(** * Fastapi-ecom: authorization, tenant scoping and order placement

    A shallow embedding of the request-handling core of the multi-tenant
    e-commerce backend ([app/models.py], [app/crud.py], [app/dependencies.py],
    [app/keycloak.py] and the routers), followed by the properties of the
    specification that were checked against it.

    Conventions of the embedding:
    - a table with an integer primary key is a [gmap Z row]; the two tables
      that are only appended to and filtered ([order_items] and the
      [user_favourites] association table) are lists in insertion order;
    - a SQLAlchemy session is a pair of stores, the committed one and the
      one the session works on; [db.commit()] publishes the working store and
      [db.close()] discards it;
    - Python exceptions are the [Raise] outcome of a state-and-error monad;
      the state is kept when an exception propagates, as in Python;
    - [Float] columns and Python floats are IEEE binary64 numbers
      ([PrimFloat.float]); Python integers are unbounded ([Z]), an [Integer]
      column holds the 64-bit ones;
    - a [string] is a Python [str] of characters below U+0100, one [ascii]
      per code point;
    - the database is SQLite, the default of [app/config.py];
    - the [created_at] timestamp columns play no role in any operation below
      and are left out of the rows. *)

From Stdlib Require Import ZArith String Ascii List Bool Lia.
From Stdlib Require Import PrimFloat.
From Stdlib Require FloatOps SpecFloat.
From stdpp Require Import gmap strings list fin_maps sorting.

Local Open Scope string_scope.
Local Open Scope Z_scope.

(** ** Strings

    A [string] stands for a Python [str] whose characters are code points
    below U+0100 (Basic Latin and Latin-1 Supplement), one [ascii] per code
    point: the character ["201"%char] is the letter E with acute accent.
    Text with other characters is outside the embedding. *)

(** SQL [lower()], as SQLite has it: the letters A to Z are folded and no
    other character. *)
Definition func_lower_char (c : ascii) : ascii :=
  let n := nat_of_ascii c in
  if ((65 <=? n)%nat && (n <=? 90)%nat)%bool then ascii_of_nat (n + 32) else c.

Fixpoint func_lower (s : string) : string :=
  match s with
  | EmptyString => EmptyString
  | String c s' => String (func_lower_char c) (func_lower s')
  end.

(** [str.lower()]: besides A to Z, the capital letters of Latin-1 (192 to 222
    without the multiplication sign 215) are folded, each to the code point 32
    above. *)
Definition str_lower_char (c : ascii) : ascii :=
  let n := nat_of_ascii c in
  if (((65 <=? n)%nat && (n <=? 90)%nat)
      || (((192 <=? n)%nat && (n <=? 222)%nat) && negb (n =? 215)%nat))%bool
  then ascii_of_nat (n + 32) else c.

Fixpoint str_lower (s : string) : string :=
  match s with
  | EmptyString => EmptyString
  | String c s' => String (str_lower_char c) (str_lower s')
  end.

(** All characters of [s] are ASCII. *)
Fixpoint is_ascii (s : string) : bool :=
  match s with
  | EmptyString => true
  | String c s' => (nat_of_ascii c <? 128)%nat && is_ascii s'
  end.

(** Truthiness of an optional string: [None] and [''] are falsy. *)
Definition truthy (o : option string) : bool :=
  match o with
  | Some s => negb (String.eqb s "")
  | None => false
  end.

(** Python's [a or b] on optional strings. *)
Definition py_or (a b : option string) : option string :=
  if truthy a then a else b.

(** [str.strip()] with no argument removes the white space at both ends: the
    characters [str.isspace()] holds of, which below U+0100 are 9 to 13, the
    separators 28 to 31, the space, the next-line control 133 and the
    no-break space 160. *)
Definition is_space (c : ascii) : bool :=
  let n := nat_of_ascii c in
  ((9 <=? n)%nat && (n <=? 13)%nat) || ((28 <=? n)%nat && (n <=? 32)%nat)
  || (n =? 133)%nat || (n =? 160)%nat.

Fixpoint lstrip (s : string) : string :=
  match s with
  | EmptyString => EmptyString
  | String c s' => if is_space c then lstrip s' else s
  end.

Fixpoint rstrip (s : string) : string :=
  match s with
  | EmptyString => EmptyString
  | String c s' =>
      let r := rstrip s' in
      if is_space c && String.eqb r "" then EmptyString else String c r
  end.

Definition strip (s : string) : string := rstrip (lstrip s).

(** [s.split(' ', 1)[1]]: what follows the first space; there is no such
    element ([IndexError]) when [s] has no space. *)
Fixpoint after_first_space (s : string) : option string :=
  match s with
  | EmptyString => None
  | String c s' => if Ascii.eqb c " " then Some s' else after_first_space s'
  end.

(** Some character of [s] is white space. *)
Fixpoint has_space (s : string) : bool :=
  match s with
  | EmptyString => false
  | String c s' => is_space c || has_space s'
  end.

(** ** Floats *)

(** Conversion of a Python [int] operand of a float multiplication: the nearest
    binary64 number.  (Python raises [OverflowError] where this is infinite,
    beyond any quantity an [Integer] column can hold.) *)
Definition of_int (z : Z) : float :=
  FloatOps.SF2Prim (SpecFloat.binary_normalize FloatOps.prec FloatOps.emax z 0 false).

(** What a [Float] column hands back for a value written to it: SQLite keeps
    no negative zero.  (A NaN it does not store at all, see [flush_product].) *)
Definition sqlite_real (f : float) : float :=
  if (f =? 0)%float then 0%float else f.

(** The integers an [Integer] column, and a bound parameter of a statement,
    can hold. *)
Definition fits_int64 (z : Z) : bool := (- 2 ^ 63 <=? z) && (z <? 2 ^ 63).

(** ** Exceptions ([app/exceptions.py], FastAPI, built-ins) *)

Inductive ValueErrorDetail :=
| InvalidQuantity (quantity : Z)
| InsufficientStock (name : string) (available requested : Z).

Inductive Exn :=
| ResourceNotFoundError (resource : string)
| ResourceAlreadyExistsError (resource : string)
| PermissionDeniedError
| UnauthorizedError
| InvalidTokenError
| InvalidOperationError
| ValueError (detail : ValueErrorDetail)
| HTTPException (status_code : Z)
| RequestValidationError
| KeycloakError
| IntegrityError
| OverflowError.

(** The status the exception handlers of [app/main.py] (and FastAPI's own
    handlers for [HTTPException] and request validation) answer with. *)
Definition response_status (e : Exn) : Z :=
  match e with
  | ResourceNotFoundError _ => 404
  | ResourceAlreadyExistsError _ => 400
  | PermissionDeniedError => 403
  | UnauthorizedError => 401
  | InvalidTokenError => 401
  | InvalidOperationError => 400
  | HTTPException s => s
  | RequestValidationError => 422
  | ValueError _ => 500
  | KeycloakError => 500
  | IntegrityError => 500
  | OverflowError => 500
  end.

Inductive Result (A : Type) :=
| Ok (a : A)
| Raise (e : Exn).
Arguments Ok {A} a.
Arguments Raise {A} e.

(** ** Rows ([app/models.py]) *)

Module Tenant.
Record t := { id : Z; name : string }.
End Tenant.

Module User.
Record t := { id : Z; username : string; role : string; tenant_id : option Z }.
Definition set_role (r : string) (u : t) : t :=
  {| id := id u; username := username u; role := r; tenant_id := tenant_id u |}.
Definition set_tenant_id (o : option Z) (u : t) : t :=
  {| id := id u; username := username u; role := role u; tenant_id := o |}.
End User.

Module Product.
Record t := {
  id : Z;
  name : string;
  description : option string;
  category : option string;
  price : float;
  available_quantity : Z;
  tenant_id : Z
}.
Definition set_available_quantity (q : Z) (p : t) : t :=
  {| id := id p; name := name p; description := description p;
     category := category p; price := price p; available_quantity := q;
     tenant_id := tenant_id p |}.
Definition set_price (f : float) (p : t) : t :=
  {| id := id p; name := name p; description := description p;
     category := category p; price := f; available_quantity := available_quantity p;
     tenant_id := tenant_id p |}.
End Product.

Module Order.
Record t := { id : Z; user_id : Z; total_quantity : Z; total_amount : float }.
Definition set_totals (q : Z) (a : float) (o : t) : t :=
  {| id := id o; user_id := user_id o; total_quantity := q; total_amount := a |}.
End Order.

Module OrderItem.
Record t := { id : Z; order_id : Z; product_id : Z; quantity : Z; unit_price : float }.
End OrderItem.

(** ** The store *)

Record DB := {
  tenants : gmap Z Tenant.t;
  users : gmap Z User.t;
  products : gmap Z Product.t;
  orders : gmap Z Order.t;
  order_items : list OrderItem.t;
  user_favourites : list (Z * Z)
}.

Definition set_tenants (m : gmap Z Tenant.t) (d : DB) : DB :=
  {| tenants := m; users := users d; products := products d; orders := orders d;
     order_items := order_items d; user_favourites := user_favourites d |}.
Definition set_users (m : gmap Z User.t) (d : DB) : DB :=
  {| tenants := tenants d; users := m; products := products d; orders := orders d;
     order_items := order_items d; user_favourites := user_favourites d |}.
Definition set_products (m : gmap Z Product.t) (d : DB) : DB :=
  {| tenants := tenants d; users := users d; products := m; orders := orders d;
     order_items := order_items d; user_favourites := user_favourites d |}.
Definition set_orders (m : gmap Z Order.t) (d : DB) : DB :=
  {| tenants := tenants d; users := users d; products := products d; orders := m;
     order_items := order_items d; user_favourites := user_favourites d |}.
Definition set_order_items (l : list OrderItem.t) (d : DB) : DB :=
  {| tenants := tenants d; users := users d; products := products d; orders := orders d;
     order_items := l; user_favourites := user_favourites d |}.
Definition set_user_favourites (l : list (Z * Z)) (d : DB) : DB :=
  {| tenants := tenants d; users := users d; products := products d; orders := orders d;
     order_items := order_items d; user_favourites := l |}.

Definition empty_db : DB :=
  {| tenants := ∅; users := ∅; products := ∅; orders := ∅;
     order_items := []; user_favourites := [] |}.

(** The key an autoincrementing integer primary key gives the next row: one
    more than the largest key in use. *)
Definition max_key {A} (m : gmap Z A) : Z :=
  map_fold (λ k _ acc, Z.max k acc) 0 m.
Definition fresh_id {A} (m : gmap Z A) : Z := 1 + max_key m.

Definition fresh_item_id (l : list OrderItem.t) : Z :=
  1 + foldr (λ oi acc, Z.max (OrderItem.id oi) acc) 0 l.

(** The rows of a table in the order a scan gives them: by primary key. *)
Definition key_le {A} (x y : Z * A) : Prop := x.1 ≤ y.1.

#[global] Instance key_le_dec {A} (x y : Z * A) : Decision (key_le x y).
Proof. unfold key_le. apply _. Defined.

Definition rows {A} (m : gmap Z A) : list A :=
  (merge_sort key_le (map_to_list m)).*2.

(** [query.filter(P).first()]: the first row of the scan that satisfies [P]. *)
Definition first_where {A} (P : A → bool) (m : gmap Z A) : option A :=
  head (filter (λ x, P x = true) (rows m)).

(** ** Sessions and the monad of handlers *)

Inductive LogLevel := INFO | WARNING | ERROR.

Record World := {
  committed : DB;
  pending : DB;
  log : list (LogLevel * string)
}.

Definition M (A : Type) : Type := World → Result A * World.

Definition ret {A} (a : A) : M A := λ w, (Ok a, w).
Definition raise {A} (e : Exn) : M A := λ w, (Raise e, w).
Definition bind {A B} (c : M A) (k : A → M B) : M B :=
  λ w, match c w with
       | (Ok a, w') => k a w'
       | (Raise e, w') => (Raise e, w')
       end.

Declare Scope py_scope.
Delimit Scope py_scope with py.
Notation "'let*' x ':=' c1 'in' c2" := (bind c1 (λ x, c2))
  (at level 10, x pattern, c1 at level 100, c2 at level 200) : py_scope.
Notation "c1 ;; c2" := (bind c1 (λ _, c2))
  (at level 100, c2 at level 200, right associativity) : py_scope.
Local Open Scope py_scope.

====================

» **Work required**: Here the job is to output the lines from the start of the material through the line with "- a [string]", inclusive, exactly and with nothing else.

» **Result of this exercise**:
(** * Fastapi-ecom: authorization, tenant scoping and order placement

    A shallow embedding of the request-handling core of the multi-tenant
    e-commerce backend ([app/models.py], [app/crud.py], [app/dependencies.py],
    [app/keycloak.py] and the routers), followed by the properties of the
    specification that were checked against it.

    Conventions of the embedding:
    - a table with an integer primary key is a [gmap Z row]; the two tables
      that are only appended to and filtered ([order_items] and the
      [user_favourites] association table) are lists in insertion order;
    - a SQLAlchemy session is a pair of stores, the committed one and the
      one the session works on; [db.commit()] publishes the working store and
      [db.close()] discards it;
    - Python exceptions are the [Raise] outcome of a state-and-error monad;
      the state is kept when an exception propagates, as in Python;
    - [Float] columns and Python floats are IEEE binary64 numbers
      ([PrimFloat.float]); Python integers are unbounded ([Z]), an [Integer]
      column holds the 64-bit ones;
    - a [string] is a Python [str] of characters below U+0100, one [ascii]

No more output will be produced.